Probably did it in 20 minutes. So barrel was getting a little toasty.

0 Group was 1/2" high. 🤔

First two shots from each group lined up great. On the third pass At 2 3 and 4 mils it dropped low (single holes circled orange). But at 5 it was close. Those groups at 2,3, and 4 are the largest that gun has ever shot.

Range went cold. Possible sources of uncertainty. Barrel was getting pretty warm (i was pausing intermittently, but still...). I was shooting off of a wiebad bag, And i didnt notice that the mdt triple pull Had started to click out. Probably halfway out on the first leg each side.


Came back and repeated the test going straight from 0 to 6 mils. Zero now hit the post. 6 mils up seems to be accurately adjusted. (Orange groups). measured everything at home and its tracking within the margins of the groups. And the 0 to 6 is almost spot on.

20260209_233908.jpg

Went to the ocw target and shot 2 hybrids. Pretty much dead on zero.

20260209_233918.jpg

Ok....did my scope skip some clicks? Or is it slipping? Not sure.

Range cold. Let it cool off.

Shot some load dev. 144 gr lrht's. Shot lights out. (The one flyer at 42.3 was me rushing to get some shots off just for chrono data, forgot my chrono, and some old timer let me borrow his but range was about to go cold).

20260209_234030.jpg

Range cold.

Down to my last few 140 gr rdfs that I need to empty out.

Shot 2 for zero at the #4. Moved right to the #5, Dialed 10ish mils up, back down to 0 and shot. Repeated 3 times. Seems good. (Pic above).

Tried a 0 to 6 mils test with the rdfs. Seems pretty spot on except for one that dropped way low at 6 mils. No explanation there.

20260209_234023.jpg

Conclusions....

My zero was .5" high initially. That may explain my high misses at the nrl.

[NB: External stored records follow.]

(** The record goes under [k]: an account under the addresses of its keys, its name
    and the id the chain gave it, a transaction under its record id and under the id
    of the transaction unless there is none. *)
Definition claims (k : index_key) (g : generic_wallet_record) : Prop :=
  match k, g with
  | by_address addr, gr_account r => addr ∈ address_of_key <$> account_keys (ad_account (wr_data r))
  | by_name name, gr_account r => name = ac_name (ad_account (wr_data r))
  | by_account_id id, gr_account r => id = ac_id (ad_account (wr_data r)) /\ id <> 0
  | by_transaction_id id, gr_transaction r =>
      id = td_record_id (wr_data r) \/
      id = trx_id (td_trx (wr_data r)) /\ id <> trx_id null_trx
  | _, _ => False
  end.
#[local] Instance claims_dec k g : Decision (claims k g).
Proof using Type. destruct k, g; cbn; apply _. Defined.

(** The number or the record id it is found as. *)
Definition target (g : generic_wallet_record) : Z :=
  match g with gr_transaction r => td_record_id (wr_data r) | _ => get_wallet_record_index g end.

Lemma found_loaded k g w :
  found_at k (loaded g w) = if decide (claims k g) then Some (target g) else found_at k w.
Proof using Type.
  destruct g as [r|r|r|r|r|r|i kn], k as [a|n|id|id];
    cbn -[account_keys index_all]; try by case_decide.
  - rewrite index_all_lookup. by repeat case_decide.
  - rewrite lookup_insert. by repeat case_decide; simplify_eq.
  - destruct (Z.eqb_spec (ac_id (ad_account (wr_data r))) 0).
    + rewrite decide_False; [done|lia].
    + rewrite lookup_insert. repeat case_decide; (done || lia).
  - destruct (Z.eqb_spec (trx_id (td_trx (wr_data r))) (trx_id null_trx)); rewrite !lookup_insert;
      repeat case_decide; (done || naive_solver).
Qed.

(** After loading records in the order of their numbers, the last one that goes under
    [k] is the one found there. *)
Lemma found_load_all k (l : list (Z * generic_wallet_record)) w t :
  StronglySorted record_le l -> NoDup l.*1 -> found_at k w = None ->
  found_at k (load_all l.*2 w) = Some t <->
  exists i g, (i, g) ∈ l /\ claims k g /\ target g = t /\
              forall j g', (j, g') ∈ l -> claims k g' -> j <= i.
Proof using Type.
  intros Hs Hnd Hw. induction l as [|[i g] l IH] using rev_ind.
  { cbn. rewrite Hw. split; [done|]. by intros (? & ? & ?%elem_of_nil & _). }
  apply StronglySorted_app in Hs as (Hle & Hs & _).
  rewrite fmap_app in Hnd. apply NoDup_app in Hnd as (Hnd & Hnew & _). cbn in Hnew.
  assert (Hlt : forall j g', (j, g') ∈ l -> j < i).
  { intros j g' Hj. assert (Hji : record_le (j, g') (i, g)) by (by apply Hle; [|left]).
    assert (j <> i); [|unfold record_le in Hji; cbn in Hji; lia].
    intros ->. apply (Hnew i); [|left]. apply list_elem_of_fmap. by exists (i, g'). }
  specialize (IH Hs Hnd). unfold load_all in *. rewrite fmap_app, foldl_app. cbn.
  rewrite found_loaded. case_decide as Hg.
  - split.
    + intros [= <-]. exists i, g. split_and!; [apply elem_of_app; right; left|done..|].
      intros j g' [Hj|Hj]%elem_of_app _; [apply Hlt in Hj; lia|]. apply list_elem_of_singleton in Hj.
      injection Hj as -> _. lia.
    + intros (i' & g' & Hin & Hc & Ht & Hmax).
      assert (Hi : i <= i') by (apply (Hmax i g); [apply elem_of_app; right; left|done]).
      apply elem_of_app in Hin as [Hin|Hin]; [apply Hlt in Hin; lia|].
      apply list_elem_of_singleton in Hin. by simplify_eq.
  - rewrite IH. split; intros (i' & g' & Hin & Hc & Ht & Hmax); exists i', g'.
    + split_and!; [by apply elem_of_app; left|done..|].
      intros j g0 [Hj|Hj]%elem_of_app Hc0; [by apply (Hmax j g0)|].
      apply list_elem_of_singleton in Hj. by simplify_eq.
    + apply elem_of_app in Hin as [Hin|Hin]; [|apply list_elem_of_singleton in Hin; by simplify_eq].
      split_and!; [done..|]. intros j g0 Hj. apply Hmax, elem_of_app. by left.
Qed.

Lemma found_reopened k w t :
  found_at k (reopened w) = Some t <->
  exists i g, disk w !! i = Some g /\ claims k g /\ target g = t /\
              forall j g', disk w !! j = Some g' -> claims k g' -> j <= i.
Proof using Type.
  assert (Hin : forall i g, (i, g) ∈ records_in_order (disk w) <-> disk w !! i = Some g).
  { intros i g. unfold records_in_order. by rewrite merge_sort_Permutation, elem_of_map_to_list. }
  unfold reopened. rewrite found_load_all.
  - by setoid_rewrite Hin.
  - apply StronglySorted_merge_sort; [intros x y z|intros x y]; unfold record_le; lia.
  - unfold records_in_order. rewrite merge_sort_Permutation. apply NoDup_fst_map_to_list.
  - by destruct k; cbn; rewrite lookup_empty.
Qed.

(** C19: Closing the wallet and opening its file again gives back every record: the
    master key, the accounts, the keys, the transactions, the properties and the
    settings, and, besides what was there, only contacts that had been removed.
    Every key is found under all of its addresses as before; an account is found
    under each of its addresses, its name and its id, and a transaction under its ids,
    the record with the highest number of those that have it in common. *)
Theorem reopen_restores w :
  wallet_ok w ->
  exists w', open (disk w) close = (w', Ok tt) /\ wallet_ok w' /\ complete w' /\
    (forall nm g, memory nm w = Some g -> memory nm w' = Some g) /\
    (forall nm, complete w \/ (forall i, nm <> nm_account i) -> memory nm w' = memory nm w) /\
    (forall a, key_at a w' = key_at a w) /\
    forall k t, found_at k w' = Some t <->
      exists i g, disk w !! i = Some g /\ claims k g /\ target g = t /\
                  forall j g', disk w !! j = Some g' -> claims k g' -> j <= i.
Proof.
  intros Hw. exists (reopened w). rewrite open_run. destruct (reopened_ok w Hw) as [Hw' Hc'].
  split_and!; [done..|by intros nm g; apply memory_kept|by intros nm; apply memory_back| |
    by intros k t; apply found_reopened].
  intros a. apply option_eq. intros r. rewrite !key_at_found by (by apply ok_addresses_ok).
  by rewrite keys_reopened.
Qed.

(** [remove_contact_account] takes the account out of the maps but leaves its
    record on disk: when the wallet is opened the next time, the contact is back. *)
Theorem removed_contact_returns w w' name :
  wallet_ok w -> remove_contact_account name w = (w', Ok tt) ->
  exists i r, wd_accounts w !! i = Some r /\ wd_accounts w' !! i = None /\
    exists w1, open (disk w') close = (w1, Ok tt) /\ wd_accounts w1 !! i = Some r.
Proof.
  intros Hw Hrun. unfold remove_contact_account in Hrun. inv_eff. repeat inv_ok_step. subst.
  match goal with Hl : lookup_account_name _ _ = _ |- _ => unfold lookup_account_name in Hl end.
  repeat inv_ok_step.
  match goal with Hat : account_at _ _ = Some ?r |- _ =>
    apply bind_Some in Hat as (i & _ & Hi); exists i, r; rename r into r' end.
  pose proof (account_in_memory _ _ _ Hw Hi) as Hx. split_and!; [done| |].
  - cbn. rewrite Hx. apply lookup_delete_eq.
  - eexists. split; [apply open_run|].
    match goal with |- wd_accounts (reopened ?w1) !! _ = _ =>
      assert (Hm : memory (nm_account i) (reopened w1) = Some (gr_account r')) end.
    { eapply memory_reopened; [exact Hw|done|]. apply (ok_memory _ Hw). cbn. by rewrite Hi. }
    by apply fmap_Some in Hm as (? & Hr0 & [= <-]).
Qed.

(** ** Finding keys *)

(** A usable key that was stored is found under its address, and is usable. *)
Lemma store_key_found password k w w' :
  wallet_ok w -> usable password k -> store_key k w = (w', Ok tt) ->
  wallet_ok w' /\ exists r, wd_keys w' !! get_address k = Some r /\ usable password (wr_data r).
Proof.
  intros Hw Hu Hrun. change (store_key k) with
    (_ ← ensure_open; _ ← ensure (negb (kd_public_key k =? null_key));
     found ← reads (lookup_key (get_address k));
     key_record ← store_and_reload_record gr_key (mk_record (index_of found) k);
     settle_key (store_account_n 2) k key_record) in Hrun.
  unfold ensure_open in Hrun. inv_eff.
  match goal with Hl : lookup_key _ _ = Ok ?o |- _ => apply lookup_key_at in Hl end.
  match goal with Hf : _ = key_at _ _, Hq : store_and_reload_record _ _ _ = (?x, Ok ?y) |- _ =>
    rewrite Hf in Hq; rename x into w1, y into r1, Hq into Hst end.
  pose proof (triple_store_key_record password w (fun w1 => w1 = w) (fun _ => True)
    (mk_record (index_of (key_at (get_address k) w)) k)) as Ht1.
  specialize (Ht1 ltac:(intros w2 ->; split_and!; [by split|by apply key_slot|by intros ? _ _|done])
    ltac:(done) w eq_refl).
  rewrite Hst in Ht1. destruct Ht1 as ([Hw1 _] & _ & Hd & Hr1).
  pose proof (triple_settle_key password w1 (fun w => w = w1) 0 k r1) as Ht2.
  specialize (Ht2 ltac:(intros w2 ->; split_and!; [by split|done..]) w1 eq_refl).
  rewrite Hrun in Ht2. destruct Ht2 as [Hw' Hk]. split; [done|].
  eapply (Hk _ _ Hr1). by rewrite Hd.
Qed.

(** A key stored with its private key is found by every one of its addresses (its
    BitShares address and the four Bitcoin and PTS forms), with a private key the
    password decrypts. *)
Theorem stored_key_found password k w w' addr :
  wallet_ok w -> usable password k -> addr ∈ key_addresses (kd_public_key k) ->
  store_key k w = (w', Ok tt) ->
  exists r, key_at addr w' = Some r /\ kd_public_key (wr_data r) = kd_public_key k /\
            usable password (wr_data r).
Proof.
  intros Hw Hu Ha Hrun. destruct (store_key_found password k w w' Hw Hu Hrun) as (Hw' & r & Hr & Hur).
  assert (Hp : kd_public_key (wr_data r) = kd_public_key k).
  { apply (key_at_public w'); [done|]. by rewrite key_at_address. }
  exists r. split_and!; [|done..]. apply key_at_spec; [done|]. exists (get_address k). by rewrite Hp.
Qed.

(** The numbers a loop tries, in order. *)
Lemma tries_spec {A} (body : Z -> result (option A)) n i r :
  tries body n i = Ok r ->
  match r with
  | inl a => exists j, i < j <= i + Zpos n /\ body j = Ok (Some a) /\
                       forall j', i < j' < j -> body j' = Ok None
  | inr j => j = i + Zpos n /\ forall j', i < j' <= j -> body j' = Ok None
  end.
Proof using Type.
  assert (Hand : forall p q i r, (forall i r, tries body p i = Ok r -> match r with
    | inl a => exists j, i < j <= i + Zpos p /\ body j = Ok (Some a) /\
                         forall j', i < j' < j -> body j' = Ok None
    | inr j => j = i + Zpos p /\ forall j', i < j' <= j -> body j' = Ok None end) ->
    q = 2 * Zpos p ->
    (r0 ← tries body p i; match r0 with inl a => Ok (inl a) | inr k => tries body p k end) = Ok r ->
    match r with
    | inl a => exists j, i < j <= i + q /\ body j = Ok (Some a) /\
                         forall j', i < j' < j -> body j' = Ok None
    | inr j => j = i + q /\ forall j', i < j' <= j -> body j' = Ok None end).
  { intros p q i0 r0 IH -> (r1 & Hx & Hy)%bind_Ok. apply IH in Hx. destruct r1 as [a|k].
    - injection Hy as <-. destruct Hx as (j & Hj & Hb & Hn). exists j. split_and!; [lia..|done|done].
    - destruct Hx as [-> Hn]. apply IH in Hy. destruct r0 as [a|k].
      + destruct Hy as (j & Hj & Hb & Hn2). exists j. split_and!; [lia..|done|]. intros j' Hj'.
        destruct (decide (j' <= i0 + Zpos p)); [apply Hn; lia|apply Hn2; lia].
      + destruct Hy as [-> Hn2]. split; [lia|]. intros j' Hj'.
        destruct (decide (j' <= i0 + Zpos p)); [apply Hn; lia|apply Hn2; lia]. }
  revert i r. induction n as [p IH|p IH|]; intros i r; cbn [tries].
  - intros (o & Ho & Hr)%bind_Ok. destruct o as [a|].
    + injection Hr as <-. exists (i + 1). split_and!; [lia..|done|lia].
    + apply (Hand p (2 * Zpos p)) in Hr; [|done..]. destruct r as [a|k].
      * destruct Hr as (j & Hj & Hb & Hn). exists j. split_and!; [lia..|done|]. intros j' Hj'.
        destruct (decide (j' = i + 1)) as [->|]; [done|]. apply Hn. lia.
      * destruct Hr as [-> Hn]. split; [lia|]. intros j' Hj'.
        destruct (decide (j' = i + 1)) as [->|]; [done|]. apply Hn. lia.
  - by apply Hand.
  - intros (o & Ho & Hr)%bind_Ok. injection Hr as <-. destruct o as [a|].
    + exists (i + 1). split_and!; [lia..|done|lia].
    + split; [done|]. intros j' Hj'. by replace j' with (i + 1) by lia.
Qed.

But during the test it sure *seems* like something settled or shifted and brought the zero back to perfect (where it was before the nrl). My initial tracking concerns at the indoor range are likely due to the target not being at 100, and me not ranging it. If it was at 98 yards that would explain my perceived tracking errors.

The 144s shoot good 👀

Uncertainties....

definitely ran it a bit hot

ckyepod unclicked on me unnoticed during the berger hybrid tracking test

barrel has ~2000 rounds on it, mostly in NRL context or prep. And maybe 750ish berger hybrids and I havent touched that load so maybe its shooting out or out of tune? 🤔

My electronics at the NRL may have just been really wonky due to the cold weather and negative DA and it being the first time i used them this year.

Im going to check/tighten the turret screws. And check the action screws. Load up a bunch of ammo and go to the next NRL. If it seems wonky on the practice range I'll use my 25 prc instead.